Have you ever gotten a phone call, email or pop-up from someone trying to scam you with an obviously non-existent problem with your computer that will be expensive to solve?
French security researcher Ivan Kwiatkowski knows how you feel, but he wasn't content with hanging up or uttering a few choice words of reprimand. He decided to give them a taste of their own medicine, as he described in a blog earlier this month.
The tech support scam has been around for the better part of a decade, bilking an estimated 3.3 million people in the US out of more than $1.5 billion in 2015, according to Microsoft. Your typical scam, as described by security software maker Malwarebytes, is pretty simple: Pretend to be from a reputable company such as Microsoft, trick the victim with phony error messages and then collect money with the promise of resolving the issue.
But when his parents received a warning that their computer was infected with the Zeus virus, Kwiatkowski decided to have some fun, booting up a virtual machine and calling the tech support number listed. Following the support rep's instructions, Kwiatkowski downloaded a remote-assistance client that gave Patricia -- his support rep -- access to the files on the virtual machine.
She begins berating him about his poor computer hygiene. Staying in character, he innocently spars with Patricia about an alleged hacker she has identified as attached to his computer, her location, and even basic computer definitions. But he throws her for a loop when asks where in Paris he can purchase the $190 software necessary to repair his system. She informs him that it's an exclusive program "distributed only through Microsoft's premium partners and Microsoft's secure channels."

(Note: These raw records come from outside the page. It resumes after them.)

(** A sequence of [pbar.update(step)] calls, each at its clock reading;
    an exception ends the sequence. *)
Fixpoint updates (evs : list (float * Z)) (s : tqdm) (w : console)
    : tqdm * console * res unit :=
  match evs with
  | [] => (s, w, Ok tt)
  | (now, step) :: r =>
      match update now step s w with
      | (s, w, Ok _) => updates r s w
      | stop => stop
      end
  end.

(** [with tqdm(total=total) as pbar:] around the updates: [__exit__]
    closes the bar, also when an update raised, and the exception then
    propagates. *)
Definition with_tqdm (total : Z) (now : float) (evs : list (float * Z)) (w : console)
    : tqdm * console * res unit :=
  let '(s, w, r) := updates evs (tqdm_init total now) w in
  let '(s, w) := close s w in (s, w, r).

(** ** Reference notions *)

(** How far a run of writes moves the cursor: a backspace moves it one
    column left, any other character one column right. *)
Definition cursor_shift (s : text) : Z :=
  fold_right (λ c k, if decide (c = bs) then (k - 1)%Z else (k + 1)%Z) 0%Z s.

Definition sum_steps (evs : list (float * Z)) : Z := fold_right (λ e k, (e.2 + k)%Z) 0%Z evs.

(** ** Lemmas: "{:,}" *)

Lemma group_rev_cons4 a b c x t :
  group_rev (a :: b :: c :: x :: t) = a :: b :: c :: ","%char :: group_rev (x :: t).
Proof. reflexivity. Qed.

Lemma group3_short ds : length ds ≤ 3 → group3 ds = ds.
Proof. intros H. destruct ds as [|a [|b [|c [|d ds]]]]; simpl in *; [done..|lia]. Qed.

(** Grouping puts a comma before the last three digits. *)
Lemma group3_snoc3 ds a b c :
  ds ≠ [] → group3 (ds ++ [a; b; c]) = group3 ds ++ [","%char; a; b; c].
Proof.
  intros Hne. unfold group3. rewrite rev_app_distr. cbn [rev app].
  destruct (rev ds) as [|x t] eqn:E.
  { by apply (f_equal (@rev ascii)) in E; rewrite rev_involutive in E. }
  rewrite group_rev_cons4. cbn [rev]. by rewrite <-!app_assoc.
Qed.

Lemma show_Z_three n :
  (1000 <= n)%Z → show_Z n = show_Z (n / 1000) ++ [digit (n / 100); digit (n / 10); digit n].
Proof.
  intros Hn.
  rewrite (show_Z_snoc n), (show_Z_snoc (n / 10)), (show_Z_snoc (n / 10 / 10))
    by (try apply Z.div_le_lower_bound; try apply Z.div_le_lower_bound; lia).
  rewrite !Z.div_div by lia. by rewrite <-!app_assoc.
Qed.

Lemma humanize_nonneg n : (0 <= n)%Z → humanize n = group3 (show_Z n).
Proof. intros Hn. unfold humanize. by rewrite (proj2 (Z.ltb_ge n 0)). Qed.

Lemma humanize_small n : (0 <= n < 1000)%Z → humanize n = show_Z n.
Proof.
  intros Hn. rewrite humanize_nonneg by lia. apply group3_short.
  destruct (Z.lt_ge_cases n 10); [rewrite show_Z_small by lia; simpl; lia|].
  rewrite show_Z_snoc by lia.
  destruct (Z.lt_ge_cases n 100).
  { rewrite show_Z_small; [simpl; lia|]. split; [apply Z.div_pos|apply Z.div_lt_upper_bound]; lia. }
  rewrite show_Z_snoc, show_Z_small; [simpl; lia| |].
  - rewrite Z.div_div by lia. split; [apply Z.div_pos|apply Z.div_lt_upper_bound]; lia.
  - apply Z.div_le_lower_bound; lia.
Qed.

(** ** Lemmas: characters and the cursor *)

Lemma group_rev_Forall (P : ascii → Prop) r : P ","%char → Forall P r → Forall P (group_rev r).
Proof.
  intros Hc. induction r as [r IH] using (induction_ltof1 _ (@length ascii)).
  unfold ltof in IH. intros Hr.
  destruct r as [|a [|b [|c [|x t]]]]; [done..|].
  rewrite group_rev_cons4. apply Forall_cons in Hr as [? Hr].
  apply Forall_cons in Hr as [? Hr]. apply Forall_cons in Hr as [? Hr].
  repeat constructor; [done..|]. apply IH; [simpl; lia|done].
Qed.

Lemma group3_Forall (P : ascii → Prop) ds : P ","%char → Forall P ds → Forall P (group3 ds).
Proof.
  intros Hc Hds. unfold group3. apply Forall_rev, group_rev_Forall; [done|].
  by apply Forall_rev.
Qed.

Lemma digit_not_bs k : digit k ≠ bs.
Proof.
  unfold digit, bs. intros H. apply (f_equal nat_of_ascii) in H.
  pose proof (Z.mod_pos_bound k 10 ltac:(lia)).
  rewrite nat_ascii_embedding in H by lia.
  change (nat_of_ascii "008") with 8 in H. lia.
Qed.

Lemma z_digits_not_bs f n acc :
  Forall (λ c, c ≠ bs) acc → Forall (λ c, c ≠ bs) (z_digits f n acc).
Proof.
  revert n acc. induction f as [|f IH]; intros n acc Hacc; [done|]. cbn [z_digits].
  destruct (n <? 10)%Z; [|apply IH]; constructor; [apply digit_not_bs|done|apply digit_not_bs|done].
Qed.

Lemma show_Z_not_bs n : Forall (λ c, c ≠ bs) (show_Z n).
Proof.
  unfold show_Z. destruct (n <? 0)%Z; [constructor; [done|]|]; by apply z_digits_not_bs.
Qed.

(** What [format_2f] prints has no backspace. *)
Lemma format_2f_not_bs commas x : Forall (λ c, c ≠ bs) (format_2f commas x).
Proof.
  assert (Hb : ∀ (neg : bool) (n : Z), Forall (λ c, c ≠ bs)
     ((if neg then ["-"%char] else []) ++
      (if commas then group3 (show_Z (n / 100)) else show_Z (n / 100)) ++
      "."%char :: pad2 (n mod 100))).
  { intros neg n. apply Forall_app; split; [by destruct neg; repeat constructor|].
    apply Forall_app; split.
    - destruct commas; [apply group3_Forall; [done|]|]; apply show_Z_not_bs.
    - repeat constructor; [done|apply digit_not_bs..]. }
  unfold format_2f. destruct (Prim2SF x) as [s|s| |s m e]; [apply Hb| |by repeat constructor|apply Hb].
  apply Forall_app; split; [by destruct s; repeat constructor|by repeat constructor].
Qed.

Lemma cursor_shift_app s t : cursor_shift (s ++ t) = (cursor_shift s + cursor_shift t)%Z.
Proof.
  induction s as [|c s IH]; [done|]. cbn [app cursor_shift fold_right].
  unfold cursor_shift in *. rewrite IH. case_decide; lia.
Qed.

Lemma cursor_shift_printable s : Forall (λ c, c ≠ bs) s → cursor_shift s = Z.of_nat (length s).
Proof.
  induction 1 as [|c s Hc _ IH]; [done|]. unfold cursor_shift in *. cbn [fold_right length].
  rewrite IH. case_decide; [done|lia].
Qed.
(* ===== verification/LineParse.v ===== *)
(** * Line decoding: [parse_line_as_json] and the [ts] accessors

    [HorovodTimeline.parse_line_as_json] (extract.py 431-446) strips a
    line, turns a trailing ["},"] into ["}"] (the trace is written as one
    big JSON array, one element per line), maps the array delimiters ["["]
    and ["]"] to [None] and decodes the rest, a decode failure giving
    [None].  [extract_ts_from_line] and [extract_ts_from_json] (448-459)
    read the ["ts"] field of the decoded value.  The [verbose] flag only
    prints and is not modelled. *)

From S2P Require Import Prelude Json.

(** [str.isspace()] on an ASCII character. *)
Definition py_isspace (c : ascii) : bool :=
  match nat_of_ascii c with
  | 9 | 10 | 11 | 12 | 13 | 28 | 29 | 30 | 31 | 32 => true
  | _ => false
  end.

Fixpoint lstrip (l : text) : text :=
  match l with
  | c :: r => if py_isspace c then lstrip r else l
  | [] => []
  end.

(** [s.strip()] *)
Definition strip (l : text) : text := rev (lstrip (rev (lstrip l))).

(** [s[-n:]] and [s[:-1]] *)
Definition last_chars (n : nat) (l : text) : text := drop (length l - n) l.
Definition drop_last (l : text) : text := take (length l - 1) l.

Definition all_space (w : text) : Prop := Forall (λ c, py_isspace c = true) w.

(** [u] starts with a non-blank character. *)
Definition edge_nonspace (u : text) : bool :=
  match u with c :: _ => negb (py_isspace c) | [] => false end.

Section WithCodec.
Context `{JsonCodec}.

Definition parse_line_as_json (line : text) : json :=
  let line := strip line in
  let line := if bool_decide (last_chars 2 line = txt "},") then drop_last line else line in
  if bool_decide (line = txt "]") || bool_decide (line = txt "[") then JNull
  else match json_loads line with
       | Some j => j
       | None => JNull
       end.

(** [j['ts'] if 'ts' in j.keys() else None] *)
Definition ts_field (j : json) : res json :=
  b <- has_key "ts" j ;;
  if b then
    match j with
    | JObj kvs => Ok (default JNull (dict_lookup "ts" kvs))
    | _ => Err AttributeError
    end
  else Ok JNull.

Definition extract_ts_from_line (line : text) : res json :=
  let j := parse_line_as_json line in
  match j with
  | JNull => Ok JNull
  | _ => ts_field j
  end.

Definition extract_ts_from_json (j : json) : res json :=
  match j with
  | JNull => Ok JNull
  | _ => ts_field j
  end.
End WithCodec.

(** ** Lemmas on [strip] *)

Lemma lstrip_all_space w t : all_space w → lstrip (w ++ t) = lstrip t.
Proof. induction 1 as [|c w Hc _ IH]; simpl; [done|]. by rewrite Hc. Qed.

Lemma lstrip_app_nonspace s c t :
  py_isspace c = false → lstrip (s ++ c :: t) = lstrip s ++ c :: t.
Proof.
  intros Hc. induction s as [|d s IH]; simpl; [by rewrite Hc|].
  destruct (py_isspace d); [done | done].
Qed.

Lemma all_space_rev w : all_space w → all_space (rev w).
Proof. unfold all_space. intros Hw. by apply Forall_rev. Qed.

Lemma lstrip_app_edge s u : edge_nonspace u = true → lstrip (s ++ u) = lstrip s ++ u.
Proof.
  destruct u as [|c u]; simpl; [done|]. intros Hc.
  apply lstrip_app_nonspace. by destruct (py_isspace c).
Qed.

Lemma lstrip_edge u : edge_nonspace u = true → lstrip u = u.
Proof. intros Hu. exact (lstrip_app_edge [] u Hu). Qed.

Lemma edge_nonspace_app u v : edge_nonspace u = true → edge_nonspace (u ++ v) = true.
Proof. by destruct u. Qed.

(** A line whose non-blank core [u] is followed by whitespace strips to the
    core, its leading blanks removed. *)
Lemma strip_frame s u w :
  edge_nonspace u = true → edge_nonspace (rev u) = true → all_space w →
  strip (s ++ u ++ w) = lstrip s ++ u.
Proof.
  intros Hu Hr Hw. unfold strip.
  rewrite lstrip_app_edge by (by apply edge_nonspace_app).
  rewrite !rev_app_distr, <- app_assoc.
  rewrite lstrip_all_space by by apply all_space_rev.
  rewrite (lstrip_edge (rev u ++ _)) by by apply edge_nonspace_app.
  by rewrite rev_app_distr, !rev_involutive.
Qed.

Lemma last_chars_2_app u a b : last_chars 2 (u ++ [a; b]) = [a; b].
Proof.
  unfold last_chars. rewrite length_app. simpl.
  replace (length u + 2 - 2) with (length u) by lia. by rewrite drop_app_length.
Qed.

Lemma drop_last_app u a : drop_last (u ++ [a]) = u.
Proof.
  unfold drop_last. rewrite length_app. simpl.
  replace (length u + 1 - 1) with (length u) by lia. by rewrite take_app_length.
Qed.

#[export] Hint Resolve all_space_rev : htl.

Lemma last_last_chars u a n : 1 ≤ n → last (last_chars n (u ++ [a])) = Some a.
Proof.
  intros Hn. unfold last_chars. rewrite length_app. simpl.
  rewrite drop_app_le by lia. by rewrite last_app.
Qed.

Lemma lstrip_all_space_nil w : all_space w → lstrip w = [].
Proof. intros Hw. by rewrite <- (app_nil_r w), lstrip_all_space. Qed.

Lemma extract_ts_from_line_json `{JsonCodec} line :
  extract_ts_from_line line = extract_ts_from_json (parse_line_as_json line).
Proof. reflexivity. Qed.

Lemma extract_ts_from_json_obj `{JsonCodec} kvs :
  extract_ts_from_json (JObj kvs) = Ok (default JNull (dict_lookup "ts" kvs)).
Proof. unfold extract_ts_from_json, ts_field. simpl. by destruct (dict_lookup "ts" kvs). Qed.

#[export] Hint Rewrite @extract_ts_from_line_json @extract_ts_from_json_obj : htl_rw.

(** Reading a timestamp returns or raises; it never loops. *)
Lemma extract_ts_from_json_fuel `{JsonCodec} j : extract_ts_from_json j ≠ NoFuel.
Proof.
  destruct j as [| | | | |kvs]; try done.
  rewrite extract_ts_from_json_obj. done.
Qed.

Lemma extract_ts_from_line_fuel `{JsonCodec} l : extract_ts_from_line l ≠ NoFuel.
Proof. rewrite extract_ts_from_line_json. apply extract_ts_from_json_fuel. Qed.

Section LineTheorems.
Context `{JsonCodec}.

(** A record line written with the trailing comma of the enclosing
    JSON array, ["{...},"], decodes exactly as the same line without the
    comma, whatever the line's leading text and trailing whitespace. *)
Theorem parse_line_trailing_comma s w :
  all_space w →
  parse_line_as_json (s ++ txt "}," ++ w) = parse_line_as_json (s ++ txt "}" ++ w).
Proof.
  intros Hw. unfold parse_line_as_json.
  rewrite !strip_frame by done.
  rewrite (bool_decide_eq_true_2 (last_chars 2 (lstrip s ++ txt "},") = txt "},"))
    by apply last_chars_2_app.
  rewrite (bool_decide_eq_false_2 (last_chars 2 (lstrip s ++ txt "}") = txt "},")).
  2:{ intros Heq. pose proof (last_last_chars (lstrip s) "}"%char 2 ltac:(lia)) as Hl.
      change (txt "}") with ["}"%char] in Heq. rewrite Heq in Hl.
      vm_compute in Hl. discriminate Hl. }
  change (txt "},") with (["}"%char] ++ [","%char]).
  by rewrite app_assoc, drop_last_app.
Qed.

(** The lines that open and close the enclosing JSON array, ["["]
    and ["]"] with any surrounding whitespace, decode to [None]. *)
Theorem parse_line_delimiter w1 d w2 :
  d = "["%char ∨ d = "]"%char → all_space w1 → all_space w2 →
  parse_line_as_json (w1 ++ [d] ++ w2) = JNull.
Proof.
  intros Hd H1 H2. unfold parse_line_as_json.
  rewrite strip_frame by (destruct Hd; subst; done).
  rewrite lstrip_all_space_nil by done.
  destruct Hd; subst; reflexivity.
Qed.
End LineTheorems.

Lemma parse_line_trailing_comma_witness :
  all_space [nl] ∧
  @parse_line_as_json simple_codec (jtxt "{'ts': 5, 'a': 1" ++ txt "}," ++ [nl]) =
    @parse_line_as_json simple_codec (jtxt "{'ts': 5, 'a': 1" ++ txt "}" ++ [nl]) ∧
  @parse_line_as_json simple_codec (jtxt "{'ts': 5, 'a': 1" ++ txt "}," ++ [nl]) =
    JObj [("ts", JNum 5); ("a", JNum 1)].
Proof.
  split; [repeat constructor|]. split.
  - apply parse_line_trailing_comma. repeat constructor.
  - vm_compute. reflexivity.
Defined.

Lemma parse_line_delimiter_witness :
  ("["%char = "["%char ∨ "["%char = "]"%char) ∧ all_space [" "%char] ∧ all_space [nl] ∧
  @parse_line_as_json simple_codec ([" "%char] ++ ["["%char] ++ [nl]) = JNull.
Proof.
  split; [by left|]. split; [repeat constructor|]. split; [repeat constructor|].
  apply parse_line_delimiter; [by left | repeat constructor | repeat constructor].
Defined.

(** At the end of the file [readline()] returns [""], which has no [ts]. *)
Lemma extract_ts_from_line_nil `{JsonLaws} : extract_ts_from_line [] = Ok JNull.
Proof. unfold extract_ts_from_line, parse_line_as_json. simpl. by rewrite loads_nil. Qed.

"Oh, so I just have to get it from microsoft.com then?" he asks. She pauses but answers "yes," and the call ends soon after when it becomes apparent that she has nothing to sell him.
But Kwiatkowski wasn't quite done toying with his scammers. He called back, getting a different assistant who tried to sell him on the software again. Still in character, Kwiatkowski offered a series of fake credit card numbers that baffle a team of operators he can hear in the background attempting to charge the accounts.
"That's when I'm hit by a stroke of genius," he says in his blog post. He retrieves a sample of the latest Lochy ransomware and emails it to his new tech support rep under the guise that it's a picture of his credit card. As the ransomware quietly encrypts the rep's files, Kwiatkowski offers more fake credit card numbers before the rep gives up.
While the ransomware could be considered a nice salvo against scammers, Kwiatkowski says his real goal is to waste their time, making the scamming operation less profitable.
"Scammers don't have the time to separate legitimate [victims] from the ones who just pretend," he says. "Their business model relies on the fact that only gullible people will reply."
Whether he made a dent in their operation is up for debate, but you can follow Kwiatkowski's adventure in crime and punishment on his blog.